At first glance, Cockneys vs Zombies is just about as generic as it gets. We start with the lazy title, which seems to indicate exactly where the film’s sensibilities lie. There’s also the incredibly generic “zombie-arm-thrusting-up” artwork that graces the official cover art (the artwork for this particular blog comes from an alt cover, which usually tend to be more my speed). Put together, this is a film that I would probably pass by at any other time. I’d heard good rumblings, however, and I’m an unabashed lover of British cinema so I gave it a shot. The good news? Beneath the generic exterior, Cockneys vs Zombies is a rip-roaring comedy-crime-horror film that puts Guy Richie and Shaun of the Dead into a blender, pouring out a concoction that’s definitely more Shaun than From Dusk Till Dawn. This is a surprisingly good-natured film, despite the copious amounts of torn flesh on display.

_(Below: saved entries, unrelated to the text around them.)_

(* ===== verification/LearningSpec.v ===== *)
(** * What the learner proposes

    Groups of observations, the first most frequent value, and the confidence of
    a proposal in doubles; together they say exactly which lessons are proposed. *)

From stdpp Require Import prelude base strings list gmap pretty.
From Stdlib Require Import ZArith QArith Lia Lqa.
From S2P Require Import Prelude PyTime PyText PyUuid PyFloat Knowledge Memory Learning.
#[local] Open Scope list_scope.
#[local] Open Scope Z_scope.

(** ** Groups *)

Section groups.
Context {K X : Type} `{EqDecision K} (key : X → option K).

Definition of_group (k : K) (l : list X) : list X := List.filter (λ x, bool_decide (key x = Some k)) l.

Lemma of_group_elem k l x : x ∈ of_group k l ↔ x ∈ l ∧ key x = Some k.
Proof. unfold of_group. rewrite !list_elem_of_In, filter_In. by rewrite bool_decide_eq_true. Qed.

Lemma group_by_spec l :
  NoDup (group_by key l).*1
  ∧ ∀ k, dict_get k (group_by key l) = match of_group k l with [] => None | g => Some g end.
Proof.
  unfold group_by. induction l as [|x l IH] using rev_ind; [by split; [constructor|]|].
  rewrite foldl_app. simpl. destruct IH as [Hnd Hget]. unfold of_group in *.
  setoid_rewrite List.filter_app. simpl. destruct (key x) as [k'|] eqn:Hx.
  - split; [by apply dict_set_nodup|]. intros k. unfold group_add. rewrite dict_get_set, !Hget.
    case_bool_decide as Hk; case_bool_decide as Hk'; try congruence.
    + injection Hk' as ->. by destruct (List.filter _ l).
    + by rewrite app_nil_r.
  - split; [done|]. intros k. rewrite Hget. by rewrite bool_decide_eq_false_2, app_nil_r.
Qed.

Lemma group_by_elem l k g : (k, g) ∈ group_by key l ↔ g = of_group k l ∧ g ≠ [].
Proof.
  destruct (group_by_spec l) as [Hnd Hget]. rewrite <- (dict_get_elem k g) by done. rewrite Hget.
  destruct (of_group k l); naive_solver.
Qed.
End groups.

(** ** The most common value *)

Section common.
Context {X : Type} `{EqDecision X}.

Lemma count_eq_snoc (x y : X) l : count_eq x (l ++ [y]) = (count_eq x l + if bool_decide (y = x) then 1 else 0)%nat.
Proof. unfold count_eq. rewrite List.filter_app, length_app. simpl. by case_bool_decide. Qed.

Lemma count_eq_pos (x : X) l : (0 < count_eq x l)%nat ↔ x ∈ l.
Proof.
  unfold count_eq. split.
  - intros Hl. destruct (List.filter _ l) as [|y r] eqn:Hf; [simpl in Hl; lia|].
    assert (In y (List.filter (λ y, bool_decide (y = x)) l)) as Hin by (rewrite Hf; by left).
    apply filter_In in Hin as [Hin ->%bool_decide_eq_true]. by apply list_elem_of_In.
  - intros Hx%list_elem_of_In. assert (In x (List.filter (λ y, bool_decide (y = x)) l)) as Hin
      by (apply filter_In; by rewrite bool_decide_eq_true_2).
    destruct (List.filter _ l); [done|simpl; lia].
Qed.

Lemma counts_spec (l : list X) v :
  dict_get v (counts l) = if bool_decide (v ∈ l) then Some (count_eq v l) else None.
Proof.
  unfold counts. induction l as [|x l IH] using rev_ind; [done|].
  rewrite foldl_app. simpl. rewrite dict_get_set, count_eq_snoc. revert IH. set (d := foldl _ _ _). intros IH.
  pose proof (count_eq_pos v l). destruct (decide (v = x)) as [->|Hne].
  - rewrite (bool_decide_eq_true_2 (x = x)), (bool_decide_eq_true_2 (x ∈ l ++ [x])) by (set_solver || done).
    rewrite IH. case_bool_decide as Hin; simpl; f_equal; [lia|].
    destruct (count_eq x l) eqn:Hc; [done|]. exfalso. apply Hin, count_eq_pos. lia.
  - rewrite !(bool_decide_eq_false_2 (x = v)), IH by congruence.
    rewrite Nat.add_0_r. rewrite (bool_decide_ext (v ∈ l ++ [x]) (v ∈ l)); [done|set_solver].
Qed.

Lemma counts_nodup (l : list X) : NoDup (counts l).*1.
Proof.
  unfold counts. induction l as [|x l IH] using rev_ind; [constructor|]. rewrite foldl_app. simpl.
  by apply dict_set_nodup.
Qed.

Lemma first_max_spec (l : list (X * nat)) :
  match first_max l with
  | None => l = []
  | Some b => b ∈ l ∧ ∀ e, e ∈ l → (e.2 <= b.2)%nat
  end.
Proof.
  unfold first_max. induction l as [|x l IH] using rev_ind; [done|]. rewrite foldl_app. simpl.
  revert IH. destruct (foldl _ None l) as [b|]; intros IH.
  - destruct IH as [Hin Hmax]. destruct (Nat.ltb_spec b.2 x.2) as [Hlt|Hle].
    + split; [set_solver|]. intros e [He|He%list_elem_of_singleton]%elem_of_app; [|by subst].
      apply Hmax in He. lia.
    + split; [set_solver|]. intros e [He|He%list_elem_of_singleton]%elem_of_app; [by apply Hmax|by subst].
  - subst l. split; [set_solver|]. intros e He%list_elem_of_singleton. by subst.
Qed.

Lemma most_common_spec (l : list X) :
  l ≠ [] → ∃ x, _most_common l = Some x ∧ x ∈ l ∧ ∀ y, (count_eq y l <= count_eq x l)%nat.
Proof.
  intros Hl. unfold _most_common. pose proof (first_max_spec (counts l)) as Hm.
  assert (∀ v, v ∈ l → (v, count_eq v l) ∈ counts l) as Hall.
  { intros v Hv. apply dict_get_elem; [apply counts_nodup|]. by rewrite counts_spec, bool_decide_eq_true_2. }
  destruct (first_max (counts l)) as [[x n]|].
  - destruct Hm as [Hin Hmax]. apply (dict_get_elem x n) in Hin; [|apply counts_nodup].
    rewrite counts_spec in Hin. case_bool_decide as Hx; [|done]. injection Hin as <-.
    exists x. split_and!; [done|done|]. intros y. destruct (decide (y ∈ l)) as [Hy|Hy].
    + by apply (Hmax (y, count_eq y l)), Hall.
    + destruct (count_eq y l) eqn:Hc; [lia|]. exfalso. apply Hy, count_eq_pos. lia.
  - destruct l as [|v l]; [done|]. specialize (Hall v ltac:(set_solver)). rewrite Hm in Hall. by apply elem_of_nil in Hall.
Qed.
End common.

(** ** Confidence *)

Lemma factor_full n : (5 <= n)%nat → samples_factor n = 1%Q.
Proof.
  intros Hn. unfold samples_factor, fmin. replace (Qle_bool _ _) with true; [done|]. symmetry.
  apply Qle_bool_spec. change 1%Q with (inject_Z 1). rewrite <- (fl_int 1) at 1 by done. apply fl_mono; [done|].
  unfold FULL_CONFIDENCE_OBSERVATIONS, Qle. simpl. lia.
Qed.

Lemma factor_bounds n : (0 <= samples_factor n <= 1)%Q.
Proof.
  unfold samples_factor, fmin. destruct (Qle_bool 1 _) eqn:Hb; [done|]. split.
  - apply fl_nonneg. unfold FULL_CONFIDENCE_OBSERVATIONS, Qle. simpl. lia.
  - rewrite <- not_true_iff_false, Qle_bool_spec in Hb. lra.
Qed.

Lemma agreement_mono k n q : (inject_Z (Z.of_nat k) <= q * inject_Z (Z.of_nat n))%Q → (0 < n)%nat → (agreement k n <= fl q)%Q.
Proof.
  intros Hk Hn. apply fl_mono.
  - apply Qle_shift_div_l; unfold Qle, Qlt; simpl; lia.
  - apply Qle_shift_div_r; [unfold Qlt; simpl; lia|done].
Qed.

Lemma agreement_ge k n q : (0 <= q)%Q → (q * inject_Z (Z.of_nat n) <= inject_Z (Z.of_nat k))%Q → (0 < n)%nat →
  (fl q <= agreement k n)%Q.
Proof. intros Hq Hk Hn. apply fl_mono; [done|]. apply Qle_shift_div_l; [unfold Qlt; simpl; lia|done]. Qed.

Definition procedure_confidence (k n : nat) : Q := round6 (fmul (agreement k n) (samples_factor n)).

Lemma procedure_confidence_valid k n : (k <= n)%nat → (0 < n)%nat → confidence_valid (procedure_confidence k n) = true.
Proof.
  intros Hk Hn. destruct (factor_bounds n) as [H0 H1].
  assert (0 <= agreement k n)%Q as Ha.
  { apply fl_nonneg, Qle_shift_div_l; unfold Qle, Qlt; simpl; lia. }
  assert (agreement k n <= fl 1)%Q as Hb by (apply agreement_mono; [unfold Qle; simpl; lia|done]).
  unfold confidence_valid, procedure_confidence. apply andb_true_iff. rewrite !Qle_bool_spec. split.
  - apply round6_nonneg, fl_nonneg. nra.
  - apply (Qle_trans _ (round6 (fmul (fl 1) 1))); [|by vm_compute].
    apply round6_mono; [apply fl_nonneg; nra|]. by apply fmul_mono.
Qed.

Lemma memory_confidence_valid n : confidence_valid (round6 (samples_factor n)) = true.
Proof.
  destruct (factor_bounds n) as [H0 H1]. apply andb_true_iff. rewrite !Qle_bool_spec.
  split; [by apply round6_nonneg|]. apply (Qle_trans _ (round6 1)); [by apply round6_mono|by vm_compute].
Qed.

(** Three samples are enough for a memory update. *)
Lemma memory_confident n : (3 <= n)%nat → flt (round6 (samples_factor n)) MINIMUM_PROPOSAL_CONFIDENCE = false.
Proof.
  intros Hn. destruct (decide (5 <= n)%nat) as [H5|H5]; [by rewrite factor_full|].
  assert (n = 3 ∨ n = 4)%nat as [->| ->] by lia; by vm_compute.
Qed.

(** Up to five samples, by computation. *)
Lemma small_confident k n : (3 <= n <= 5)%nat → (k <= 5)%nat →
  flt (procedure_confidence k n) MINIMUM_PROPOSAL_CONFIDENCE = negb (3 <=? k)%nat.
Proof.
  intros Hn Hk.
  assert (forallb (λ n, forallb (λ k, Bool.eqb (flt (procedure_confidence k n) MINIMUM_PROPOSAL_CONFIDENCE)
    (negb (3 <=? k)%nat)) (seq 0 6)) (seq 3 3) = true) as Hall by (vm_compute; reflexivity).
  rewrite forallb_forall in Hall. specialize (Hall n). rewrite in_seq in Hall. specialize (Hall ltac:(lia)).
  rewrite forallb_forall in Hall. specialize (Hall k). rewrite in_seq in Hall. by apply eqb_prop, Hall; lia.
Qed.

(** A procedure needs three samples that agree, and three in five. *)
Lemma procedure_confident k n :
  (3 <= n)%nat → (k <= n)%nat → Z.of_nat n <= 300000 →
  flt (procedure_confidence k n) MINIMUM_PROPOSAL_CONFIDENCE = false ↔ (3 <= k)%nat ∧ (3 * n <= 5 * k)%nat.
Proof.
  intros Hn Hk Hmax. destruct (decide (n <= 5)%nat) as [Hs|Hs].
  { rewrite small_confident by lia. destruct (Nat.leb_spec 3 k); simpl; split; intros; lia || done. }
  unfold procedure_confidence. rewrite factor_full by lia.
  assert (0 <= agreement k n)%Q as Ha by (apply fl_nonneg, Qle_shift_div_l; unfold Qle, Qlt; simpl; lia).
  rewrite <- not_true_iff_false, flt_spec. split.
  - intros Hc. destruct (decide (3 * n <= 5 * k)%nat) as [|Hlt]; [lia|exfalso]. apply Hc.
    apply (Qle_lt_trans _ (round6 (fmul (fl (899999 # 1500000)) 1))); [|by vm_compute].
    apply round6_mono; [apply fl_nonneg; lra|]. apply fmul_mono; [done| |done|done].
    apply agreement_mono; [unfold Qle; simpl; lia|lia].
  - intros [_ H5] Hc. apply (Qlt_not_le _ _ Hc).
    apply (Qle_trans _ (round6 (fmul (fl (3 # 5)) 1))); [by vm_compute|].
    apply round6_mono; [by vm_compute|]. apply fmul_mono; [by vm_compute| |done|done].
    apply agreement_ge; [done|unfold Qle; simpl; lia|lia].
Qed.

(** ** Lessons *)

Section lessons.
Context (uuid5 : string → uuid).
Abbreviation learn_proposals := (learn_proposals uuid5).

Definition procedure_samples (t : ObservationTrigger) (obs : list LearningObservation) : list LearningObservation :=
  of_group procedure_key t obs.
Definition memory_samples (o : ActualOutcome.t) (tags : list string) (obs : list LearningObservation) :
    list LearningObservation :=
  of_group memory_key (o, tags) obs.
Definition followers (steps : list string) (samples : list LearningObservation) : nat :=
  count_eq steps (lo_procedure_steps <$> samples).

(** A procedure that three of the completed activities of its trigger followed, and
    three in five of them. *)
Record procedure_lesson (obs : list LearningObservation) (p : LearningProposal) (t : ObservationTrigger)
    (steps : list string) : Prop := {
  pl_lesson : pr_lesson p = Procedure t steps;
  pl_evidence : pr_supporting_observation_ids p = supporting (procedure_samples t obs);
  pl_three : (3 <= followers steps (procedure_samples t obs))%nat;
  pl_share : (3 * length (procedure_samples t obs) <= 5 * followers steps (procedure_samples t obs))%nat;
}.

The movie kicks off with a pretty cool sequence that introduces the zombie threat as the result of unearthing an ancient tomb rather than as the by-product of modern living. This jumps right into a dynamic, comic-book-inspired credit sequence that perfectly sets the mood for the rest of the film. Terry (Rasmus Hardiker) and Andy (Harry Treadaway) are a pair of brothers always one step over the line dividing “legal” from “go straight to jail.” Hard not to be, however, when their beloved grandfather Ray (Alan Ford) is one of the most notorious gangsters in London, albeit long retired. His retirement home is slated for demolition and Terry and Andy decide to do the only thing sensible: rob a bank with their moronic friend Davey (Jack Doolan), insane gun-runner “Mental” Mickey (Ashley Thomas) and locksmith cousin Katy (Michelle Ryan). As expected, the robbery goes ass-over-tea kettle mighty quick and the gang (which makes the Apple Dumpling Gang look like the Triad) are forced to take hostages. When they finally bluster out of the bank, however, they discover that everything, including the surrounding cops, has been over-run by your standard, garden-variety zombie outbreak. The group must work together (not always the easiest the easiest thing when one of your members is a hair-trigger gun-nut with a metal plate in his head) and make their way to Ray’s retirement home, where the decidedly non-helpless septuagenarian has organized the various old men and women into a lean, mean, zombie-killing team. He might not need help but he’s more than happy to put a boot up the lads’ asses for botching the hold-up: he has a reputation to uphold, after all!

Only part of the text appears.